Saved entries

(* ===== verification/GpuMemorySpec.v ===== *)
(** * GpuMemorySpec: what mapping and unmapping guarantee

    Whatever the driver answers: a mapping is complete or undone, complete
    mappings tile their range, and the paging fence the library then waits on
    covers every pending update. *)

From S2P Require Import Prelude.
From S2P Require Import StdMap.
From S2P Require Import BitField.
From S2P Require Import Utils.
From S2P Require Import VaMgr.
From S2P Require Import Status.
From S2P Require Import World.
From S2P Require Import Runtime.
From S2P Require Import Device.
From S2P Require Import GpuMemory.
From S2P Require Import Demo.
From S2P Require Import MapSpec.
#[local] Open Scope Z_scope.

Section claims.
Context {K : Type} `{Kernel K}.
Implicit Types (w : World K).

(** C9: [MapGpuVirtualAddress] never runs out of chunks and ends in one of two
    ways, for every answer of the driver: it returns success after exactly one
    accepted call per chunk, in order, with the chunk's handle and offset; or it
    returns the code of the first call the driver rejected, after unmapping
    exactly the chunks accepted before it. Nothing but the log and the device's
    paging fence changes. *)
Theorem GpuMemory_Map_outcome w p g d handles addr size offset :
  mappable w p g d handles addr size offset ->
  let first := Z.to_nat (offset / GpuMemoryChunkSize) in
  let off := offset mod GpuMemoryChunkSize in
  let spec := chunk_args true (page_queue_ d) handles first off (chunks addr size) in
  exists code calls undo w',
    GpuMemory_MapGpuVirtualAddress p addr size offset w = Some (code, w') /\
    runs (device_ g) w w' (map_event <$> calls ++ undo) /\
    ((code = Success /\ calls.*1 = spec /\ Forall call_ok calls /\ undo = []) \/
     (exists accepted c, calls = accepted ++ [c] /\ code = call_code c /\ ~ call_ok c /\
        Forall call_ok accepted /\ calls.*1 `prefix_of` spec /\
        undo.*1 = undo_args (page_queue_ d) off <$> take (length accepted) (chunks addr size))).
Proof.
  intros Hm. destruct (MapGpuVirtualAddress_runs w p g d handles addr size offset Hm) as
    [(calls & w' & ? & ? & ? & ?)|(calls & c & undo & w' & ? & ? & ? & ? & ? & ?)].
  - exists Success, calls, [], w'. rewrite app_nil_r. eauto 10.
  - exists (call_code c), (calls ++ [c]), undo, w'. split_and!; [done|done|]. right. eauto 10.
Qed.

(** C27: When [MapGpuVirtualAddress] succeeds on a page-aligned size, the page
    ranges of its calls tile [addr, addr + size): consecutive, without gap or
    overlap, none larger than a chunk. *)
Theorem GpuMemory_Map_covers w p g d handles addr size offset w' :
  mappable w p g d handles addr size offset -> size mod 0x1000 = 0 ->
  GpuMemory_MapGpuVirtualAddress p addr size offset w = Some (Success, w') ->
  exists evs, w_log w' = w_log w ++ evs /\
    covers ((fun c => (map_BaseAddress c.1, map_SizeInPages c.1 * 0x1000)) <$> map_calls evs) addr (addr + size).
Proof.
  intros Hm Hs Hrun. destruct (MapGpuVirtualAddress_runs w p g d handles addr size offset Hm) as
    [(calls & w1 & Hrun' & (_ & Hl & _) & Hargs & _)|(calls & c & undo & w1 & Hrun' & _ & _ & _ & Hbad & _)];
    rewrite Hrun in Hrun'; [injection Hrun' as <-|injection Hrun' as Hcode <-].
  - exists (map_event <$> calls). split; [done|].
    assert ((fun c => (map_BaseAddress c.1, map_SizeInPages c.1 * 0x1000)) <$> map_calls (map_event <$> calls) =
            (fun a => (map_BaseAddress a, map_SizeInPages a * 0x1000)) <$> calls.*1) as ->.
    { clear. induction calls as [|c calls IH]; [done|]. simpl. by f_equal. }
    rewrite Hargs. apply chunk_args_covers; [by apply chunks_cover, (mp_size _ _ _ _ _ _ _ _ Hm)|].
    apply chunks_page_aligned; [by apply (mp_size _ _ _ _ _ _ _ _ Hm)|done].
  - unfold call_ok, map_ok in Hbad. rewrite <- Hcode in Hbad. done.
Qed.

Lemma foldl_fence_max l : forall v, v <= foldl fence_max v l /\ Forall (fun x => x <= foldl fence_max v l) l.
Proof.
  induction l as [|x l IH]; intros v; simpl; [split; [lia|done]|].
  destruct (IH (fence_max v x)) as [Hle Hall].
  assert (v <= fence_max v x /\ x <= fence_max v x) by (unfold fence_max; case_zbool; lia).
  split; [lia|]. constructor; [lia|done].
Qed.

(** After [MapGpuVirtualAddress], successful or not, the paging fence of the
    device is at least its old value and at least every fence value the driver
    left pending in its calls, so a wait on it covers all of them. *)
Theorem GpuMemory_Map_fence w p g d handles addr size offset :
  mappable w p g d handles addr size offset ->
  exists code evs d' w',
    GpuMemory_MapGpuVirtualAddress p addr size offset w = Some (code, w') /\
    w_log w' = w_log w ++ evs /\ w_devs w' !! device_ g = Some d' /\
    page_fence_value_ d <= page_fence_value_ d' /\
    forall e v, e ∈ evs -> as_fence e = Some v -> v <= page_fence_value_ d'.
Proof.
  intros Hm.
  assert (exists code evs w', GpuMemory_MapGpuVirtualAddress p addr size offset w = Some (code, w') /\
            runs (device_ g) w w' evs) as (code & evs & w' & Hrun & Hr).
  { destruct (MapGpuVirtualAddress_runs w p g d handles addr size offset Hm) as
      [(calls & w' & ? & ? & _)|(calls & c & undo & w' & ? & ? & _)]; eauto. }
  pose proof (runs_dev _ _ _ _ _ Hr (mp_dev _ _ _ _ _ _ _ _ Hm)) as Hd'.
  exists code, evs. eexists. exists w'. split_and!; [done|apply Hr|exact Hd'|apply foldl_fence_max|].
  intros e v He Hf. simpl.
  pose proof (proj2 (foldl_fence_max (omap as_fence evs) (page_fence_value_ d))) as Hall.
  apply (proj1 (Forall_forall _ _) Hall). apply list_elem_of_omap. by exists e.
Qed.

(** [UnmapGpuVirtualAddress] calls the driver once per chunk in order until a
    call is rejected, and returns the code of its last call: a pending last call
    is reported as [NotReady], unlike in [MapGpuVirtualAddress]. *)
Theorem GpuMemory_Unmap_outcome w p g d handles addr size offset :
  mappable w p g d handles addr size offset ->
  let first := Z.to_nat (offset / GpuMemoryChunkSize) in
  let spec := chunk_args false (page_queue_ d) handles first 0 (chunks addr size) in
  exists calls w',
    GpuMemory_UnmapGpuVirtualAddress p addr size offset w =
      Some (from_option call_code Success (last calls), w') /\
    runs (device_ g) w w' (map_event <$> calls) /\ calls.*1 `prefix_of` spec /\
    (calls.*1 = spec \/ exists accepted c, calls = accepted ++ [c] /\ ~ call_ok c) /\
    Forall call_ok (removelast calls).
Proof.
  intros [Hm Hd Hh Ha Hs He Ho Hc] first spec. unfold GpuMemory_UnmapGpuVirtualAddress.
  erewrite M_bind_step by (unfold get_mem; by rewrite Hm).
  rewrite skip_chunks_spec by done. fold first.
  destruct (unmap_loop_spec g handles Hh size (map_fuel size) first addr Success w d Hd)
    as (calls & w' & Hrun & ?); [lia|lia|lia|done|by apply map_fuel_enough|].
  exists calls, w'. done.
Qed.

(** Mapping from an offset inside a chunk overruns the chunk: the first block
    is sized as if it started at the chunk's beginning, so for a size of at least
    one chunk its page range ends [offset] bytes past the end of the 2 GB
    allocation it names. *)
Theorem GpuMemory_Map_offset_overruns w p g d handles addr size offset :
  mappable w p g d handles addr size offset -> GpuMemoryChunkSize <= size ->
  0 < offset mod GpuMemoryChunkSize -> offset mod 0x1000 = 0 ->
  exists code c evs w',
    GpuMemory_MapGpuVirtualAddress p addr size offset w = Some (code, w') /\
    w_log w' = w_log w ++ map_event c :: evs /\
    (map_OffsetInPages c.1 + map_SizeInPages c.1) * 0x1000 =
      GpuMemoryChunkSize + offset mod GpuMemoryChunkSize.
Proof.
  chunk_size. intros Hm Hs Ho Ha.
  assert (exists code calls c undo w', GpuMemory_MapGpuVirtualAddress p addr size offset w = Some (code, w') /\
     w_log w' = w_log w ++ (map_event <$> (c :: calls) ++ undo) /\
     (c :: calls).*1 `prefix_of` chunk_args true (page_queue_ d) handles
       (Z.to_nat (offset / GpuMemoryChunkSize)) (offset mod GpuMemoryChunkSize) (chunks addr size))
    as (code & calls & c & undo & w' & Hrun & Hl & Hp).
  { destruct (MapGpuVirtualAddress_runs w p g d handles addr size offset Hm) as
      [(calls & w' & Hrun & (_ & Hl & _) & Hargs & _)|(calls & c & undo & w' & Hrun & (_ & Hl & _) & Hp & _)].
    - destruct calls as [|c calls].
      { rewrite chunks_step in Hargs by lia. done. }
      exists Success, calls, c, [], w'. rewrite app_nil_r. split_and!; [done|done|by rewrite Hargs].
    - destruct calls as [|c' calls]; [exists (call_code c), [], c, undo, w'|exists (call_code c), (calls ++ [c]), c', undo, w'];
        done. }
  exists code, c. eexists. exists w'. split_and!; [done|exact Hl|].
  rewrite chunks_step in Hp by lia. apply prefix_cons_inv_1 in Hp. rewrite Hp. simpl.
  rewrite Z.min_r by lia. rewrite HC in *.
  assert ((offset mod 2147483648) mod 0x1000 = 0) as Hal.
  { rewrite (Z.mod_eq offset 2147483648), Zminus_mod, Ha by lia.
    replace (2147483648 * (offset / 2147483648)) with (524288 * (offset / 2147483648) * 0x1000) by lia.
    by rewrite Z_mod_mult. }
  pose proof (Z.div_mod (offset mod 2147483648) 0x1000 ltac:(lia)).
  change (2147483648 / 0x1000) with 524288. lia.
Qed.
End claims.

(** ** Witnesses *)

(** An object of 5 GB in three chunks. *)
Definition demo_mem : GpuMemory :=
  mkGpuMemory 0 (mkGpuMemoryDesc kLocal demo_luid 0x100000000 0 0x140000000 0x140000000 0 0 0 0 0)
    3 (Some [101; 102; 103]) 0 (-1).

(** The second mapping call is rejected. *)
Definition demo_map_world : World DemoKernel :=
  set_mems {[ 0x4000 := demo_mem ]} (demo_world [STATUS_PENDING; STATUS_NO_MEMORY]).

Lemma demo_mappable offset size :
  0 <= offset <= GpuMemoryChunkSize -> 0 <= size <= GpuMemoryChunkSize * 2 ->
  mappable demo_map_world 0x4000 demo_mem demo_dev [101; 102; 103] 0x100000000 size offset.
Proof.
  chunk_size. intros. constructor; try done; try lia.
  assert (offset / GpuMemoryChunkSize < 2) by (apply Z.div_lt_upper_bound; lia).
  assert ((size + GpuMemoryChunkSize - 1) / GpuMemoryChunkSize < 3) by (apply Z.div_lt_upper_bound; lia).
  unfold chunk_count. simpl length. lia.
Qed.

Lemma GpuMemory_Map_outcome_witness :
  exists calls undo w',
    GpuMemory_MapGpuVirtualAddress 0x4000 0x100000000 0x100000000 0 demo_map_world = Some (OutOfMemory, w') /\
    w_log w' = (map_event <$> calls ++ undo) /\ length calls = 2%nat /\ length undo = 1%nat.
Proof.
  destruct (GpuMemory_Map_outcome demo_map_world 0x4000 demo_mem demo_dev [101; 102; 103] 0x100000000 0x100000000 0)
    as (code & calls & undo & w' & Hrun & (_ & Hl & _) & [(-> & _)|(acc & c & -> & -> & _ & _ & _ & Hu)]).
  { apply demo_mappable; rewrite GpuMemoryChunkSize_value; lia. }
  { exfalso. vm_compute in Hrun. discriminate. }
  exists (acc ++ [c]), undo, w'.
  assert (length acc = 1%nat) as Ha.
  { assert (length (w_log w') = 3%nat) as L3 by (vm_compute in Hrun; injection Hrun as _ <-; reflexivity).
    apply (f_equal length) in Hu.
    rewrite !length_fmap, length_take, chunks_length in Hu.
    rewrite Hl in L3. simpl in L3. rewrite length_fmap, !length_app in L3. simpl in L3.
    assert (chunk_count 0x100000000 = 2%nat) as E2 by reflexivity. rewrite E2 in Hu. lia. }
  split_and!.
  - rewrite Hrun. vm_compute in Hrun. injection Hrun as -> _. reflexivity.
  - exact Hl.
  - rewrite length_app, Ha. reflexivity.
  - apply (f_equal length) in Hu. rewrite !length_fmap, length_take, chunks_length, Ha in Hu. exact Hu.
Defined.

(** Nothing fails. *)
Definition demo_ok_world : World DemoKernel := set_mems {[ 0x4000 := demo_mem ]} (demo_world [STATUS_PENDING]).

Lemma demo_ok_mappable offset size :
  0 <= offset <= GpuMemoryChunkSize -> 0 <= size <= GpuMemoryChunkSize * 2 ->
  mappable demo_ok_world 0x4000 demo_mem demo_dev [101; 102; 103] 0x100000000 size offset.
Proof. intros Ho Hs. by destruct (demo_mappable offset size Ho Hs). Qed.

Lemma GpuMemory_Map_covers_witness :
  exists w' evs,
    GpuMemory_MapGpuVirtualAddress 0x4000 0x100000000 0x100000000 0 demo_ok_world = Some (Success, w') /\
    covers ((fun c => (map_BaseAddress c.1, map_SizeInPages c.1 * 0x1000)) <$> map_calls evs)
      0x100000000 0x200000000.
Proof.
  eexists.
  destruct (GpuMemory_Map_covers demo_ok_world 0x4000 demo_mem demo_dev [101; 102; 103]
              0x100000000 0x100000000 0 _ ltac:(apply demo_ok_mappable; rewrite GpuMemoryChunkSize_value; lia)
              eq_refl ltac:(vm_compute; reflexivity)) as (evs & _ & Hc).
  exists evs. split; [vm_compute; reflexivity|exact Hc].
Defined.

Lemma GpuMemory_Map_fence_witness :
  exists code d' w',
    GpuMemory_MapGpuVirtualAddress 0x4000 0x100000000 0x100000000 0 demo_ok_world = Some (code, w') /\
    w_devs w' !! 0%nat = Some d' /\ 3 <= page_fence_value_ d'.
Proof.
  destruct (GpuMemory_Map_fence demo_ok_world 0x4000 demo_mem demo_dev [101; 102; 103] 0x100000000 0x100000000 0
              ltac:(apply demo_ok_mappable; rewrite GpuMemoryChunkSize_value; lia))
    as (code & evs & d' & w' & Hrun & _ & Hd & Hle & _).
  exists code, d', w'. split_and!; [exact Hrun|exact Hd|exact Hle].
Defined.

Lemma GpuMemory_Unmap_outcome_witness :
  exists w', GpuMemory_UnmapGpuVirtualAddress 0x4000 0x100000000 0x1000 0 demo_ok_world = Some (NotReady, w').
Proof.
  destruct (GpuMemory_Unmap_outcome demo_ok_world 0x4000 demo_mem demo_dev [101; 102; 103] 0x100000000 0x1000 0
              ltac:(apply demo_ok_mappable; rewrite GpuMemoryChunkSize_value; lia)) as (calls & w' & Hrun & _).
  generalize dependent (from_option call_code Success (last calls)). intros code Hrun.
  exists w'. rewrite Hrun. vm_compute in Hrun. injection Hrun as <- _. reflexivity.
Defined.

Lemma GpuMemory_Map_offset_overruns_witness :
  exists code (c : MapArgs * (NTSTATUS * Z)) w',
    GpuMemory_MapGpuVirtualAddress 0x4000 0x100000000 0x80000000 0x1000 demo_ok_world = Some (code, w') /\
    (map_OffsetInPages c.1 + map_SizeInPages c.1) * 0x1000 = GpuMemoryChunkSize + 0x1000.
Proof.
  destruct (GpuMemory_Map_offset_overruns demo_ok_world 0x4000 demo_mem demo_dev [101; 102; 103]
              0x100000000 0x80000000 0x1000
              ltac:(apply demo_ok_mappable; rewrite GpuMemoryChunkSize_value; lia)
              ltac:(rewrite GpuMemoryChunkSize_value; lia) ltac:(rewrite GpuMemoryChunkSize_value; reflexivity)
              eq_refl) as (code & c & evs & w' & Hrun & _ & Hc).
  exists code, c, w'. split; [exact Hrun|].
  rewrite Hc, GpuMemoryChunkSize_value. reflexivity.
Defined.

Aim of the exercise
Out of the data above, transcribe exactly and only the lines starting with the line that has "exists evs, w_log w' = w_log w ++ evs /\" and going on through the line that has "assert ((fun c", both included.

Solution to the problem
  exists evs, w_log w' = w_log w ++ evs /\
    covers ((fun c => (map_BaseAddress c.1, map_SizeInPages c.1 * 0x1000)) <$> map_calls evs) addr (addr + size).
Proof.
  intros Hm Hs Hrun. destruct (MapGpuVirtualAddress_runs w p g d handles addr size offset Hm) as
    [(calls & w1 & Hrun' & (_ & Hl & _) & Hargs & _)|(calls & c & undo & w1 & Hrun' & _ & _ & _ & Hbad & _)];
    rewrite Hrun in Hrun'; [injection Hrun' as <-|injection Hrun' as Hcode <-].
  - exists (map_event <$> calls). split; [done|].
    assert ((fun c => (map_BaseAddress c.1, map_SizeInPages c.1 * 0x1000)) <$> map_calls (map_event <$> calls) =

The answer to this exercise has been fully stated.